= What is required =
Return only the stretch of the material below that begins with the line containing "o ∈ replied sent." and ends with the line containing "forall W N P", exactly; both of those lines belong to it.
++++++++++
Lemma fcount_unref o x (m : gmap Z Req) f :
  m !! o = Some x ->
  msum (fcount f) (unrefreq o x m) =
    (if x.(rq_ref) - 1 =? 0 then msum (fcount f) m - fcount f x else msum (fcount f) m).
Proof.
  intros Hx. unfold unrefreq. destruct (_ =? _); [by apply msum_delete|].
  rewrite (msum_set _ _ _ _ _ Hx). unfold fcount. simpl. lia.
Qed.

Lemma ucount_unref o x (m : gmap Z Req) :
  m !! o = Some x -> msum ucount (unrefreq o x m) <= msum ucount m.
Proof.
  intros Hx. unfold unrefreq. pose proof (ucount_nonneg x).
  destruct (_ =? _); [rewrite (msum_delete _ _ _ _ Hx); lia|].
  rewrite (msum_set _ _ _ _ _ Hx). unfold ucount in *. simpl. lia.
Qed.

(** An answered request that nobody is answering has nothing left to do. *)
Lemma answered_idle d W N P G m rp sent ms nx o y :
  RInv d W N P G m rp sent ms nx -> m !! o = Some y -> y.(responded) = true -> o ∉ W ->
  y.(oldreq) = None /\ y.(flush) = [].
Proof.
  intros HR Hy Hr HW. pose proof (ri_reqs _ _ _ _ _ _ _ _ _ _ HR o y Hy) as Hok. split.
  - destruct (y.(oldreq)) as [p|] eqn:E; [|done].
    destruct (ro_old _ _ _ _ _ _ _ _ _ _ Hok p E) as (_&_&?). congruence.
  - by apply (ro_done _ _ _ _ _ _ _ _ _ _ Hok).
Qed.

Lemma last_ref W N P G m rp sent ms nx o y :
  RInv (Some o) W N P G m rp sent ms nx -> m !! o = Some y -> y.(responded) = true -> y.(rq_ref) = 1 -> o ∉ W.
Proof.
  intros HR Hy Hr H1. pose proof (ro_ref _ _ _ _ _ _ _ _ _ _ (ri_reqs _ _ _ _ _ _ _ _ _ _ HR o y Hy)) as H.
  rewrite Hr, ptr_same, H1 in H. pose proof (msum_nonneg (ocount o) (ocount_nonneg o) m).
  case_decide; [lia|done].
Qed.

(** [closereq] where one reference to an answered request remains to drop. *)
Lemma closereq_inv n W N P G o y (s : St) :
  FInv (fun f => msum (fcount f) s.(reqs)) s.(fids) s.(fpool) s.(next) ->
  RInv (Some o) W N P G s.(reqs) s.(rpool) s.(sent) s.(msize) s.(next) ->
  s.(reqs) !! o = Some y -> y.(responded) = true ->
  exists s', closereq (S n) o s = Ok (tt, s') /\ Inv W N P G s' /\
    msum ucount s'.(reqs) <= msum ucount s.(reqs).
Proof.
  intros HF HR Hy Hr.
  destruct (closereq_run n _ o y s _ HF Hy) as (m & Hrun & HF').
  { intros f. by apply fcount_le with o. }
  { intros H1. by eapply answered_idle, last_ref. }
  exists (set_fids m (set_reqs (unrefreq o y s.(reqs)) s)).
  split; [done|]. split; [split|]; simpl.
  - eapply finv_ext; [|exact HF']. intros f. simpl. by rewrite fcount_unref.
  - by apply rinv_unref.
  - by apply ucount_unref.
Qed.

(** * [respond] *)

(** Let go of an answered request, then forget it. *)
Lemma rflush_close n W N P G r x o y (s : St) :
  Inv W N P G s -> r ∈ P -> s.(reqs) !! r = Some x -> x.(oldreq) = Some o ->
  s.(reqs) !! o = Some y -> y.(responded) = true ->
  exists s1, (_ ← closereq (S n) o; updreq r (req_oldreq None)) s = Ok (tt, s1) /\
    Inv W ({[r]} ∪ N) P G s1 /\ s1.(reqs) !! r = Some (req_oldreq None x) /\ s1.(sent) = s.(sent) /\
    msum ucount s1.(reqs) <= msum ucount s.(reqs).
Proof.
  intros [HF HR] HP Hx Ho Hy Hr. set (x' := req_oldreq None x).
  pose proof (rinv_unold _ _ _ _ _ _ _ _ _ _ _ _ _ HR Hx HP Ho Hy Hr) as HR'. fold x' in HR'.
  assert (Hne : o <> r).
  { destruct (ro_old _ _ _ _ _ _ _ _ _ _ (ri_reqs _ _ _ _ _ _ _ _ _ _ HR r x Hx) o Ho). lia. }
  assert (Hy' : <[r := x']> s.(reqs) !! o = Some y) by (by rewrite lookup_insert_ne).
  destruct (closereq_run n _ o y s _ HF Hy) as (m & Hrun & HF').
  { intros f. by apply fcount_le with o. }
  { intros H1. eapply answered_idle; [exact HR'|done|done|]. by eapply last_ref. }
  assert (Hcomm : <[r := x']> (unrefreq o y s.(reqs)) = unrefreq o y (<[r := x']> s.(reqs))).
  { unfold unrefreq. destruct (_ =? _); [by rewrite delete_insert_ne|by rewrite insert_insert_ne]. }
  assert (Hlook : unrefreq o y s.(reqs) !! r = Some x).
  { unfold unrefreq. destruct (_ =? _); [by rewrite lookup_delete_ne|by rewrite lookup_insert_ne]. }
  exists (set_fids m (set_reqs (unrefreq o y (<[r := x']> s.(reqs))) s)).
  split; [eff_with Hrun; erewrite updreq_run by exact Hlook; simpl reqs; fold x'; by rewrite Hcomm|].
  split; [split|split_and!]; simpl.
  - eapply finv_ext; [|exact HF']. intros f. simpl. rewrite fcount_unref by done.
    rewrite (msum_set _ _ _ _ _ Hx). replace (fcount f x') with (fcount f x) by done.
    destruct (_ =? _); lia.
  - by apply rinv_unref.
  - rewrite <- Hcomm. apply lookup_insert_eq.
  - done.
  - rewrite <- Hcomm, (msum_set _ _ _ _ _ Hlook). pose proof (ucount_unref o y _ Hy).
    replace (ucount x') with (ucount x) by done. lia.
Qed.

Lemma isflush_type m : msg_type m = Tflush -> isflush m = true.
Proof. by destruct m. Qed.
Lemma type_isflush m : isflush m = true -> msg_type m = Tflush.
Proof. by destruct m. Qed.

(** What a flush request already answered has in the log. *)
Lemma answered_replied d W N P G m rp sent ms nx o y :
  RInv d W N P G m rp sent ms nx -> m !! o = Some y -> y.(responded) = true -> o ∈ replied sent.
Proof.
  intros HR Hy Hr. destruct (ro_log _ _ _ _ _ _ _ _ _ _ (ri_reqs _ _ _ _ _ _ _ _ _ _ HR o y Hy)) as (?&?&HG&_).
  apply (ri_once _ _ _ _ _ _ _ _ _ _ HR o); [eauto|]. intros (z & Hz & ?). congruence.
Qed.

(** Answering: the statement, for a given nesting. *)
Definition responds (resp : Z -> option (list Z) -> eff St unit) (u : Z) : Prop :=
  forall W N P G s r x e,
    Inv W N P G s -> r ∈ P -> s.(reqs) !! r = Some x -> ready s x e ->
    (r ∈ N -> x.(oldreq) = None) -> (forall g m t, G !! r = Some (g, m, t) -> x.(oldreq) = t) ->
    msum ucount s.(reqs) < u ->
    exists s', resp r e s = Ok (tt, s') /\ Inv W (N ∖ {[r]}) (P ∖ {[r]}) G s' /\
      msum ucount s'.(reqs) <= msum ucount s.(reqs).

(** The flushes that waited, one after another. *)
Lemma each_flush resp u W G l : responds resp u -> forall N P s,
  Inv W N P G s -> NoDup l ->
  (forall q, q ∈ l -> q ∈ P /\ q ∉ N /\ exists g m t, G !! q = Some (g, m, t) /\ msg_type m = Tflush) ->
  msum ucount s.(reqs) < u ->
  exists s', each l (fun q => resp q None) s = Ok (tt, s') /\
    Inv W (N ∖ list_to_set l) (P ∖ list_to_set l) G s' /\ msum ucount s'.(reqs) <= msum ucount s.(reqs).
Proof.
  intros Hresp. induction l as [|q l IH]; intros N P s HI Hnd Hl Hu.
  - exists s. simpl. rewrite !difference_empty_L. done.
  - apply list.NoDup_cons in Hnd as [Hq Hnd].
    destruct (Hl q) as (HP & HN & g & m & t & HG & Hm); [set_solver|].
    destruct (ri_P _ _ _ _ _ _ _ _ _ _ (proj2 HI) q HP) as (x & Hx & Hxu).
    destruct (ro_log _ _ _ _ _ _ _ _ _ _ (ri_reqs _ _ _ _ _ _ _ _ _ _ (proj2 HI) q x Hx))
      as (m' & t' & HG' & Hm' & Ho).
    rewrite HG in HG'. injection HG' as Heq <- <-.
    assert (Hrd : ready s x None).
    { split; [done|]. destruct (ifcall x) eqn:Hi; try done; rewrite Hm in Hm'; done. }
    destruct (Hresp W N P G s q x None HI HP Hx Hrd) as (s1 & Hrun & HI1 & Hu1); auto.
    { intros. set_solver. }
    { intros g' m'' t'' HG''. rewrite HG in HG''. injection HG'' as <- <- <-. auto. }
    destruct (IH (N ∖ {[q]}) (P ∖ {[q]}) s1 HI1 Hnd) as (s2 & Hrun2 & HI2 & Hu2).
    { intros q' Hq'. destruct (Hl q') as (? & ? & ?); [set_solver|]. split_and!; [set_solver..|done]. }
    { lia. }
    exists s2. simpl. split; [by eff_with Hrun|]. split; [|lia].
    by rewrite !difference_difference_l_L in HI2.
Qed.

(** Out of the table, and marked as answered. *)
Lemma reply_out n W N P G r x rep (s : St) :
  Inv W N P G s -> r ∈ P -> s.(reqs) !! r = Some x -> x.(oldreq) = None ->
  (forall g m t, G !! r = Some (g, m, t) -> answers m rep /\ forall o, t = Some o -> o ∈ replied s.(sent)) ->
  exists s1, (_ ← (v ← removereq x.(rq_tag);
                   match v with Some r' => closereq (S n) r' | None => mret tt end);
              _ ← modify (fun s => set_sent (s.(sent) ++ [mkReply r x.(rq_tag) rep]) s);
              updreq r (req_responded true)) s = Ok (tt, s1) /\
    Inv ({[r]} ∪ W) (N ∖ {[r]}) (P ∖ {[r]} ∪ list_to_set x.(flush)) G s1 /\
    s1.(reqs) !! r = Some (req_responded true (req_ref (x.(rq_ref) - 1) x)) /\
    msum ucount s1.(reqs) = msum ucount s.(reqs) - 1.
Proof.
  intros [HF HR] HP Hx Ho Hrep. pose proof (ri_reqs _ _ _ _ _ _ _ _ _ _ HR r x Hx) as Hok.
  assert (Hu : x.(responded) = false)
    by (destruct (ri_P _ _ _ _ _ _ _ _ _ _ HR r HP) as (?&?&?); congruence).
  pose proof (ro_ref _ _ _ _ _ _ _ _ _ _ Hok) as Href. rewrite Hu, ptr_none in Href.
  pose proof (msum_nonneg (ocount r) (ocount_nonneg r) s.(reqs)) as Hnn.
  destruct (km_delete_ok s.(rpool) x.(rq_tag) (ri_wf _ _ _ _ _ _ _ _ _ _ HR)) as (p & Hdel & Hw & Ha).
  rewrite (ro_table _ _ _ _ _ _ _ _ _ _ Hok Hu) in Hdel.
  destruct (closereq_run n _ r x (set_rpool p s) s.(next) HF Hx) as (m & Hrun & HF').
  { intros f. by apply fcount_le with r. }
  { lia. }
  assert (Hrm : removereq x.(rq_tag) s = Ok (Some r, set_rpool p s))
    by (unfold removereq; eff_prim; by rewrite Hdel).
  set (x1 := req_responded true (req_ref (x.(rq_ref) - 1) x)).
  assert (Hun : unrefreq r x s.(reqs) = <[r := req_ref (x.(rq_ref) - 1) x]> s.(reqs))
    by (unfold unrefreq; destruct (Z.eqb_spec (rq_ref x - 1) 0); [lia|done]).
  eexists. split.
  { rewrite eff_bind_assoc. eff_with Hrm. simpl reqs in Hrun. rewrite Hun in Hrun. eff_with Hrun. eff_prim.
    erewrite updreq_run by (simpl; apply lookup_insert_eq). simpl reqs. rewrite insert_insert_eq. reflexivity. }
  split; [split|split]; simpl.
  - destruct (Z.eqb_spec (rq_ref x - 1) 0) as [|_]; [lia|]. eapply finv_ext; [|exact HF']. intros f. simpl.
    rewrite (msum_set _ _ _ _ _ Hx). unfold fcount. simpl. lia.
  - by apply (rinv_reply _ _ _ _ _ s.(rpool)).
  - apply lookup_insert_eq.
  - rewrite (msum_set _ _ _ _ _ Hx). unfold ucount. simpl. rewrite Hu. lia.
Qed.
++++++++++
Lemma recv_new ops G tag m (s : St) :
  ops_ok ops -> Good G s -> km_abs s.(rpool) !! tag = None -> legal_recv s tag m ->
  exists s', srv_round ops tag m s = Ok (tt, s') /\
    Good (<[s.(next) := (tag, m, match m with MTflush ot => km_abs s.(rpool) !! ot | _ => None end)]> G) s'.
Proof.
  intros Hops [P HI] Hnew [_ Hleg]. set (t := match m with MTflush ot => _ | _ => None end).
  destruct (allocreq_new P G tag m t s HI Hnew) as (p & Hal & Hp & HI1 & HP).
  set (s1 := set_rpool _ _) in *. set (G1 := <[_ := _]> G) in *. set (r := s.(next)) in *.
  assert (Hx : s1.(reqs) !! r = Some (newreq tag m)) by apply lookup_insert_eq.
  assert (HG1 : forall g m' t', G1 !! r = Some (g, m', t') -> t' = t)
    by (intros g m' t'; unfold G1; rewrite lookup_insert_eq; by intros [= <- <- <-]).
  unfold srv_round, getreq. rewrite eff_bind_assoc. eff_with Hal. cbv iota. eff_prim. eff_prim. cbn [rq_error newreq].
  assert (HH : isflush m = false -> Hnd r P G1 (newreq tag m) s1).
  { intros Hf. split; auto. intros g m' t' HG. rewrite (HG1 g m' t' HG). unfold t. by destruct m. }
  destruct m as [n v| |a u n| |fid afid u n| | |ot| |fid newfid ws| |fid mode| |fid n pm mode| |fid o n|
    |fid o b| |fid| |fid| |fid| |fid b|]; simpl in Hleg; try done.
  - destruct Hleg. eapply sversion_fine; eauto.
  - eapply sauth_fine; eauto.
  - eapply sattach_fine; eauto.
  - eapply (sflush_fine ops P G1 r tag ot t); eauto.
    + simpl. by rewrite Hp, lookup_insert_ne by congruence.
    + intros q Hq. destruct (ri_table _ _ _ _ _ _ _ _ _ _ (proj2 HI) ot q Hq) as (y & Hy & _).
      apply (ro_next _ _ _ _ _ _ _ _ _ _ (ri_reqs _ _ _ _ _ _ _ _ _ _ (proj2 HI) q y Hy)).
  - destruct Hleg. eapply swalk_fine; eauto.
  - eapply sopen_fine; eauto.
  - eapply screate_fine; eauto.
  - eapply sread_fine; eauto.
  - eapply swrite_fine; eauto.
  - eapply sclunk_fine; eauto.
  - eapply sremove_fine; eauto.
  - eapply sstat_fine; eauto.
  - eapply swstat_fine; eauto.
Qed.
++++++++++
= Solution below =
  RInv d W N P G m rp sent ms nx -> m !! o = Some y -> y.(responded) = true -> o ∈ replied sent.
Proof.
  intros HR Hy Hr. destruct (ro_log _ _ _ _ _ _ _ _ _ _ (ri_reqs _ _ _ _ _ _ _ _ _ _ HR o y Hy)) as (?&?&HG&_).
  apply (ri_once _ _ _ _ _ _ _ _ _ _ HR o); [eauto|]. intros (z & Hz & ?). congruence.
Qed.

(** Answering: the statement, for a given nesting. *)
Definition responds (resp : Z -> option (list Z) -> eff St unit) (u : Z) : Prop :=
  forall W N P G s r x e,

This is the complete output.